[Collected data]

(* ===== verification/CertMaterial.v ===== *)
(** * Development certificates: the material

    The certificates and keys of [internal/devcerts]: how a set of five files is
    made ([publish.go]) and how it is recognized ([state.go]).  Keys, signatures
    and encodings are parameters; the profiles that decide between the product's
    own certificates, those of its predecessor and anything else are the code's. *)

From stdpp Require Import base gmap strings list fin_maps.
From Stdlib Require Import ZArith Lia Ascii.
From S2P Require Import Prelude GoStrings GoErrors GoJson GoNet.
Set Default Goal Selector "!".

(** ** Certificates *)

(** [pkix.Name]; of the attribute lists only the lengths matter here. *)
Record Name := mkName {
  n_CommonName : string;
  n_Country : nat;
  n_Organization : nat;
  n_OrganizationalUnit : nat;
  n_Locality : nat;
  n_Province : nat;
  n_StreetAddress : nat;
  n_PostalCode : nat;
  n_SerialNumber : string;
  n_Names : nat;
  n_ExtraNames : nat;
}.

(** Key usages as bits and extended usages by their number. *)
Definition KeyUsageDigitalSignature : Z := 1.
Definition KeyUsageKeyEncipherment : Z := 4.
Definition KeyUsageCertSign : Z := 32.
Definition ExtKeyUsageServerAuth : Z := 1.
Definition ExtKeyUsageClientAuth : Z := 2.

(** The fields of [x509.Certificate] the code uses. *)
Record Certificate := mkCertificate {
  c_Subject : Name;
  c_RawIssuer : string;
  c_RawSubject : string;
  c_NotBefore : Z;
  c_NotAfter : Z;
  c_KeyUsage : Z;
  c_BasicConstraintsValid : bool;
  c_IsCA : bool;
  c_ExtKeyUsage : list Z;
  c_UnknownExtKeyUsage : nat;
  c_DNSNames : list string;
  c_IPAddresses : list (list Z);
  c_EmailAddresses : list string;
  c_URIs : list string;
  c_PublicKey : string;
}.

(** Package [crypto]: keys and DER texts are opaque strings, randomness is indexed
    by the draw. *)
Class X509 := {
  GenerateKey : nat → result goerror string;
  rand_Int : nat → result goerror Z;
  public_key : string → string;
  MarshalPKCS1PrivateKey : string → string;
  ParsePKCS1PrivateKey : string → option string;
  CreateCertificate : Z → Certificate → Certificate → string → string → result goerror string;
  ParseCertificate : string → option Certificate;
  CheckSignatureFrom : Certificate → Certificate → bool;
  pem_encode : string → string → string;
  pem_decode : string → option (string * string * string);
  raw_name : Name → string;
}.

(** ** Files *)

Record fileSpec := mkFileSpec { spec_name : string; spec_mode : Z; spec_data : string }.

Definition mode_public : Z := 420.  (* 0o644 *)
Definition mode_private : Z := 384. (* 0o600 *)

(** [managedFiles]: names and modes, in the order of the code. *)
Definition managedFiles : list (string * Z) :=
  [("ca.crt", mode_public); ("server.crt", mode_public); ("server.key", mode_private);
   ("client.crt", mode_public); ("client.key", mode_private)].

Definition isManagedName (name : string) : bool := existsb (λ spec, String.eqb name spec.1) managedFiles.

Definition second : Z := 1000000000.
Definition validity : Z := 365 * 24 * 3600 * second.
Definition maxNameAttempts : nat := 16.

(** ** Profiles *)

Definition exactCommonName (name : Name) (commonName : string) : bool :=
  String.eqb (n_CommonName name) commonName && Nat.eqb (n_Country name) 0
  && Nat.eqb (n_Organization name) 0 && Nat.eqb (n_OrganizationalUnit name) 0
  && Nat.eqb (n_Locality name) 0 && Nat.eqb (n_Province name) 0 && Nat.eqb (n_StreetAddress name) 0
  && Nat.eqb (n_PostalCode name) 0 && String.eqb (n_SerialNumber name) ""
  && Nat.eqb (n_Names name) 1 && Nat.eqb (n_ExtraNames name) 0.


Definition hasNames (cert : Certificate) : bool :=
  negb (empty_list (c_DNSNames cert)) || negb (empty_list (c_IPAddresses cert))
  || negb (empty_list (c_EmailAddresses cert)) || negb (empty_list (c_URIs cert)).

Definition equalStrings (left right : list string) : bool := bool_decide (left = right).
Definition equalExtUsage (left right : list Z) : bool := bool_decide (left = right).
(** Addresses are in their 16-byte form, in which [IP.Equal] compares. *)
Definition equalIPs (left right : list (list Z)) : bool := bool_decide (left = right).

Definition IPv4_loopback : list Z := [0;0;0;0;0;0;0;0;0;0;255;255;127;0;0;1]%Z.
Definition IPv6_loopback : list Z := [0;0;0;0;0;0;0;0;0;0;0;0;0;0;0;1]%Z.

Definition certificateFresh (cert : Certificate) (now : Z) : bool :=
  (negb (now <? c_NotBefore cert) && (now <? c_NotAfter cert))%Z.

Definition exactProfilesForIdentity (ca server client : Certificate) (caName serverName : string) : bool :=
  let period c := (c_NotAfter c - c_NotBefore c =? validity)%Z in
  let periods := period ca && period server && period client in
  let validCA :=
    exactCommonName (c_Subject ca) caName && c_IsCA ca && c_BasicConstraintsValid ca
    && (c_KeyUsage ca =? Z.lor KeyUsageCertSign KeyUsageDigitalSignature)%Z
    && empty_list (c_ExtKeyUsage ca) && Nat.eqb (c_UnknownExtKeyUsage ca) 0 && negb (hasNames ca) in
  let leafUsage c := (c_KeyUsage c =? Z.lor KeyUsageDigitalSignature KeyUsageKeyEncipherment)%Z in
  let validServer :=
    exactCommonName (c_Subject server) "localhost" && negb (c_IsCA server) && leafUsage server
    && equalExtUsage (c_ExtKeyUsage server) [ExtKeyUsageServerAuth]
    && Nat.eqb (c_UnknownExtKeyUsage server) 0
    && equalStrings (c_DNSNames server) ["localhost"; serverName]
    && equalIPs (c_IPAddresses server) [IPv4_loopback; IPv6_loopback]
    && empty_list (c_EmailAddresses server) && empty_list (c_URIs server) in
  let validClient :=
    exactCommonName (c_Subject client) "dev-hook-pool" && negb (c_IsCA client) && leafUsage client
    && equalExtUsage (c_ExtKeyUsage client) [ExtKeyUsageClientAuth]
    && Nat.eqb (c_UnknownExtKeyUsage client) 0 && negb (hasNames client) in
  periods && validCA && validServer && validClient.

Inductive materialIdentity := identityUnknown | identityTarget | identityPredecessor.
#[export] Instance materialIdentity_eq_dec : EqDecision materialIdentity.
Proof. solve_decision. Defined.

- Task item
Scan the lines above for the word "ExtKeyUsageClientAuth". Return each one that has it.

- Answer box
Definition ExtKeyUsageClientAuth : Z := 2.
    && equalExtUsage (c_ExtKeyUsage client) [ExtKeyUsageClientAuth]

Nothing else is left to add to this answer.